AB 802 directs county juvenile justice commissions — or community-based organizations they partner with — to conduct a survey at least once every 24 months of people under 26 who are confined in county juvenile halls, camps, and similar facilities, to determine whether youth experience chronic or frequent hunger and to evaluate access to food, meal time adequacy, and food quality. If survey findings show frequent or chronic hunger, the commission must make recommendations to change county policy and the results and recommendations must be posted online; counties must also publish any remedial steps on their probation department websites.

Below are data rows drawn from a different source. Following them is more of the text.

Lemma map_body_reads Q kt vt exact k v items pk pv pitems r :
  exact_on Q vt exact -> zlen pitems < 2 ^ 32 -> pairs_fine pk pv pitems ->
  (forall x, x ∈ pitems -> Q (snd x)) ->
  read_as F (FMap kt vt) (VMap k v items) (VMap pk pv pitems) = Some r ->
  exists items', r = VMap k v items' /\
    reads (match element_reader P vt pv exact with
           | Some read =>
               match key_reader P kt pk with
               | Some key => DeserializeMapElements key read (default_object vt) (zlen pitems)
               | None => SkipMapElements P (pk, pv) (zlen pitems) ;;; ret items
               end
           | None => SkipMapElements P (pk, pv) (zlen pitems) ;;; ret items
           end) (concat (pair_bytes <$> pitems)) items'.
Proof.
  intros Hex Hn Hall HQ Hr. cbn [read_as] in Hr.
  assert (Hskip : reads (SkipMapElements P (pk, pv) (zlen pitems) ;;; ret items)
    (concat (pair_bytes <$> pitems)) items).
  { apply (reads_map _ (fun _ : unit => items) _ tt), SkipMapElements_reads; [done|].
    intros x Hx. destruct (Hall x Hx) as [[H1 (V1 & _ & L1)] [H2 (V2 & _ & L2)]]. done. }
  destruct (accepts vt pv) eqn:Hv.
  2: { rewrite andb_false_r in Hr. injection Hr as <-. exists items. split; [done|].
       by rewrite element_reader_none. }
  destruct (element_reader_reads Q vt pv exact Hex Hv) as (read & -> & Hread).
  destruct (accepts (FBasic kt) pk) eqn:Hk; cbn [andb] in Hr.
  2: { injection Hr as <-. exists items. split; [done|]. by rewrite key_reader_none. }
  destruct (key_reader_reads kt pk Hk) as (key & -> & Hkey).
  change (foldl _ (Some []) pitems) with (foldl (map_step kt vt) (Some []) pitems) in Hr.
  destruct (foldl (map_step kt vt) (Some []) pitems) as [ys|] eqn:Hy; [|done].
  injection Hr as <-. exists ys. split; [done|]. unfold DeserializeMapElements.
  rewrite Nat2Z.id. apply (map_each_reads _ _ _ _ _ (encode F false) _ _ _ Hy).
  - intros x s Hx Hxs. destruct (Hall x Hx) as [[Ht (V & _)] _]. rewrite Hxs in *.
    by apply Hkey.
  - intros x c y Hx Hxy. destruct (Hall x Hx) as [_ [Ht Hf]]. by apply Hread; [..|apply HQ|].
Qed.

Lemma map_reads t0 (m : Z * (BondDataType * BondDataType) -> M R (list (value * value)))
    n pk pv bs items' :
  n < 2 ^ 32 -> 0 <= n -> fits 5 pk -> fits 5 pv -> reads (m (n, (pk, pv))) bs items' ->
  reads (let! h := ReadMapBegin P t0 in
         let! items' := m h in ReadContainerEnd P ;;; ret items') (wf_map F n (pk, pv) ++ bs) items'.
Proof.
  intros Hn H0 Hpk Hpv Hm. eapply reads_bind; [apply (rl_map _ _ laws); [by split|done..]|].
  rewrite <-(app_nil_r bs). eapply reads_bind; [exact Hm|].
  eapply reads_bind_nil; [apply (rl_container_end _ _ laws)|apply reads_ret].
Qed.

Lemma DeserializeMap_reads Q kt vt exact k v items pk pv pitems r :
  exact_on Q vt exact -> fits 5 pk -> fits 5 pv -> zlen pitems < 2 ^ 32 ->
  pairs_fine pk pv pitems -> (forall x, x ∈ pitems -> Q (snd x)) ->
  read_as F (FMap kt vt) (VMap k v items) (VMap pk pv pitems) = Some r ->
  exists items', r = VMap k v items' /\
    reads (DeserializeMap P kt vt exact items)
      (wf_map F (zlen pitems) (pk, pv) ++ concat (pair_bytes <$> pitems)) items'.
Proof.
  intros Hex Hpk Hpv Hn Hall HQ Hr.
  destruct (map_body_reads _ _ _ _ _ _ _ _ _ _ _ Hex Hn Hall HQ Hr) as (items' & -> & Hi).
  exists items'. split; [done|]. unfold DeserializeMap.
  apply (map_reads _ (fun h => _)); [done|lia|done..|exact Hi].
Qed.

(** ** Objects *)

(** [t] is parsed as specified, whatever the variable and the payload. *)
Definition parses (t : ftype) : Prop := forall base var v r,
  type_ok t -> (base = true -> (value_levels v <= type_levels t)%nat) -> read_as F t var v = Some r -> value_ok v -> ordered v ->
  zlen (encode F base v) < 2 ^ 32 -> type_of v = field_type_id t ->
  reads (Parse P base t var) (encode F base v) (r, false).

Lemma parses_exact t : parses t -> type_ok t ->
  exact_ok t (fun x => let! r := Parse P false t x in ret (fst r)).
Proof.
  intros Hp Ht c x y Hr Hty (Hv & Ho & Hl) _. apply (reads_map _ fst _ (y, false)). by apply Hp.
Qed.

(** The fields of a struct with their specification. *)
Definition bounds (fs : list (Z * Metadata * ftype)) : list bound :=
  (fun f => (mkBF (fst (fst f)) (snd (fst f)) (snd f)
               (fun x => let! r := Parse P false (snd f) x in ret (fst r)),
             read_as F (snd f))) <$> fs.

Lemma bounds_fields fs : fst <$> bounds fs = (fun f => mkBF (fst (fst f)) (snd (fst f)) (snd f)
  (fun x => let! r := Parse P false (snd f) x in ret (fst r))) <$> fs.
Proof. unfold bounds. by rewrite <-list_fmap_compose. Qed.

Lemma bounds_specs fs : spec_of <$> bounds fs = (fun f => (f, read_as F (snd f))) <$> fs.
Proof.
  unfold bounds. rewrite <-list_fmap_compose. apply list_fmap_ext. intros _ [[id m] t] _. done.
Qed.

Lemma bounds_ids fs : ids_of (bounds fs) = (fun f => fst (fst f)) <$> fs.
Proof. unfold ids_of, bounds. by rewrite <-list_fmap_compose. Qed.

Lemma bounds_ok fs : Forall (fun f => parses (snd f)) fs -> Forall (fun f => type_ok (snd f)) fs ->
  Forall bound_ok (bounds fs).
Proof.
  intros Hp Ht. unfold bounds. rewrite Forall_fmap. rewrite Forall_forall in *. intros f Hf.
  split; cbn [fst snd bf_read bf_type].
  - intros var v r Hr Hty Hv Ho Hl. by apply (parses_exact _ (Hp f Hf) (Ht f Hf)).
  - intros x var v r -> Hr. destruct v as [s| | |]; try discriminate Hr. cbn [read_as] in Hr.
    destruct (is_matching_basic _ x) eqn:E; [|done]. injection Hr as <-. by exists s.
Qed.

Lemma struct_begins {A} base L bs (m : M R A) r : fits 32 L ->
  reads m bs r ->
  reads (ReadStructBegin P base ;;; m) (if base then bs else wf_prefix F L ++ bs) r.
Proof.
  intros HL Hm. pose proof (rl_begin _ _ laws base L HL) as Hb.
  destruct base; [by eapply reads_bind_nil|by eapply reads_bind].
Qed.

The bill builds public accountability into juvenile confinement by turning self-reported nutrition data into an official, recurring diagnostic. It also places explicit financial responsibility for addressing identified food needs on counties, creates a duty for commissions to translate survey findings into policy recommendations, and triggers potential state reimbursement procedures for local costs if the Commission on State Mandates finds a state mandate.
At a Glance
What It Does
AB 802 requires juvenile justice commissions (or a local CBO working with them) to run a survey of confined youth at least every 24 months that asks about hunger frequency, access to food between meals, meal time adequacy, and food quality. If surveys show youth are often or chronically hungry, the commission must recommend policy changes and the county must post any corrective actions publicly.
Who It Affects
County juvenile justice commissions, county probation departments that run juvenile facilities, community-based organizations that may administer surveys, county food vendors and meal contractors, and the population of youth younger than 26 confined in county facilities.
Why It Matters
The bill formalizes nutrition monitoring inside juvenile facilities and makes counties publicly accountable for both survey results and remedial actions; it also creates a potential unfunded local mandate because counties bear the costs of meals, surveys, and any corrective steps unless the state reimburses those costs.
More articles like this one.
A weekly email with all the latest developments on this topic.
What This Bill Actually Does
AB 802 inserts a recurring, data-driven step into county juvenile oversight by requiring a formal hunger survey of people under 26 confined in county juvenile halls, camps, and other confinement facilities. The statute does not prescribe a single survey instrument; instead it sets the survey’s substantive focus — frequency of hunger, access to food between meals, adequacy of time allotted to eat, and food quality — and allows commissions to either administer the survey themselves or contract with a local community-based organization.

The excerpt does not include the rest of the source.